編集部:3AのAがドイツ語から来ているということは、「3Aの訓練」はドイツで始まったのでしょうか? 長山先生:そうです。“3Aの訓練”を最初に唱えたのは、ドイツの交通心理学者のムンシュ博士で、私は2度博士を訪問しましたが、考えに共通する背景があって大きな共感を得たものです。 編集部:ドイツにいる交通心理学の博士を2度訪問したのですか? 長山先生:1回目にお目にかかったのは1973年で、チューリッヒで開催される第1回運転者行動国際会議に出席するのに際して、1か月間にわたりドイツ・スイス・オーストリアの各地の大学・研究所を訪問しましたが、私の研究の話をすると、どの研究者も「ドイツのミュンヘンにあるTÜV(ドイツ技術検査協会)の心理医学研究所所長のムンシュ博士を訪問しなさい。国際会議には博士の助手シェベレ氏が出席しているから、彼からアポイントを取ってもらえばよい」と口を揃えて推薦されました。 編集部:その世界では有名な先生なのですね。初めてお会いした時はどんな感じだったのですか? 長山先生:TÜVの研究所を訪れて博士と挨拶をしてソファーに座ると、間を置かずに博士は私に1枚の写真(下)を見せて次のように問いかけられました。 博士「この写真には何が写っていますか?」 私 「道を横断している人がいます」 博士「その人は何歳くらいですか?」 私 少し考えて「70歳くらいでしょうか?」 博士「なぜそう思いました?」 私それまでは漠然と見ていたが、そう問われて、ぐっと見るようになって「背中が曲がった体つきや、白髪や、着ている服などからでしょうか」 長山先生:そのように答えると、博士は「詳細に見ることを習慣にしていますと、必要なことを瞬間的にでも見て取れるようになるもので、年齢や相手はどこに注意を向けているか、そして何をしたがっているかなど、相手の特性を把握できるのです」と述べられました。

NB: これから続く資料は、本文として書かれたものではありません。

(** ** Empty [anyOf], for every fuel that lets the call return *)

(** C5 (as the code has it): on [{'anyOf': []}] the output is
    [{'anyOf': [{}], '$defs': {}}]: [merge_simple] skips the operand whose
    branch list is empty, so the unsatisfiable schema comes out as the
    single unconstrained branch. *)
Theorem normalize_empty_anyOf (n : nat) :
  view (run_on schema_any_empty (normalize (2 + n))) fst
  = Some (JObj [("anyOf", JArr [JObj []]); ("$defs", JObj [])]).
Proof.
  unfold run_on.
  destruct (load schema_any_empty globals) as [v h| |] eqn:El;
    [|by vm_compute in El..].
  assert (E2 : exists r h', normalize 2 v h = Ok r h'
            /\ read (S (length h')) h' (fst (r, v))
               = Some (JObj [("anyOf", JArr [JObj []]); ("$defs", JObj [])])).
  { vm_compute in El. injection El as <- <-. eexists _, _.
    split; vm_compute; reflexivity. }
  destruct E2 as (r & h' & E2 & Er).
  pose proof (normalize_fuel_le 2 (2 + n) v h ltac:(lia)) as Hle.
  rewrite E2 in Hle. apply le_out_Ok in Hle. rewrite Hle. exact Er.
Qed.

(** ** Reading a run backwards: what a returned call has done *)

Lemma bind_inv {A B} (m : M A) (k : A -> M B) (h h' : heap) (b : B) :
  bind m k h = Ok b h' ->
  exists a h1, m h = Ok a h1 /\ k a h1 = Ok b h'.
Proof. unfold bind. destruct (m h) as [a h1| |]; [eauto|done|done]. Qed.

Lemma ret_inv {A} (a b : A) (h h' : heap) :
  ret a h = Ok b h' -> b = a /\ h' = h.
Proof. by intros [= -> ->]. Qed.

Lemma alloc_inv (o : obj) (h h' : heap) (v : value) :
  alloc o h = Ok v h' -> v = VRef (length h) /\ h' = h ++ [o].
Proof. by intros [= <- <-]. Qed.

Lemma as_dict_inv (v : value) (h h' : heap) (d : list (string * value)) :
  as_dict v h = Ok d h' ->
  exists a, v = VRef a /\ h !! a = Some (ODict d) /\ h' = h.
Proof.
  unfold as_dict. destruct v as [| | | |a]; try done.
  destruct (h !! a) as [[d0|]|] eqn:E; try done. intros [= -> ->]. eauto.
Qed.

Lemma as_list_inv (v : value) (h h' : heap) (l : list value) :
  as_list v h = Ok l h' ->
  exists a, v = VRef a /\ h !! a = Some (OList l) /\ h' = h.
Proof.
  unfold as_list. destruct v as [| | | |a]; try done.
  destruct (h !! a) as [[|l0]|] eqn:E; try done. intros [= -> ->]. eauto.
Qed.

その後にいろいろな資料をいただきましたが、資料の中に1冊の冊子があり、それはADAC(ドイツ自動車連盟[日本のJAFに当たる組織])の発行で『交通センスの形成への道』と名づけられたものでした。 編集部:「交通センス」ですか? どのような内容だったのでしょうか? 長山先生:博士の交通心理学の概念構成が鮮明に描かれていて、その中の「パートナー学」の部分に「3Aの訓練」が含まれていました。そこには、交通に参加する人たちはお互いに相手を自分に邪魔な存在と感じるのでなく、パートナーと受け止め、相手の特性や相手の心理まで読み取って良い関係を保っていくことの重要性が書かれていて、とても感銘を受けたものです。 編集部:2度目の訪問は、それからしばらく経ってからだったのですか? 長山先生:1980年でしたので、7年後になりますかね。ミュンヘンにあるADAC本部と交通安全教育システムについて意見を交換するためにドイツを訪れた際でした。ムンシュ博士は所長を引退しておられましたが、名誉所長として3階の一室で元気に研究活動を続けておられました。前回いただいた資料などを再確認しながら再会を喜んだものでした。ちなみに、外国では職を引退した方でも立派な屋根裏部屋で優遇されているケースが多く、その点、日本はだいぶ違いますね。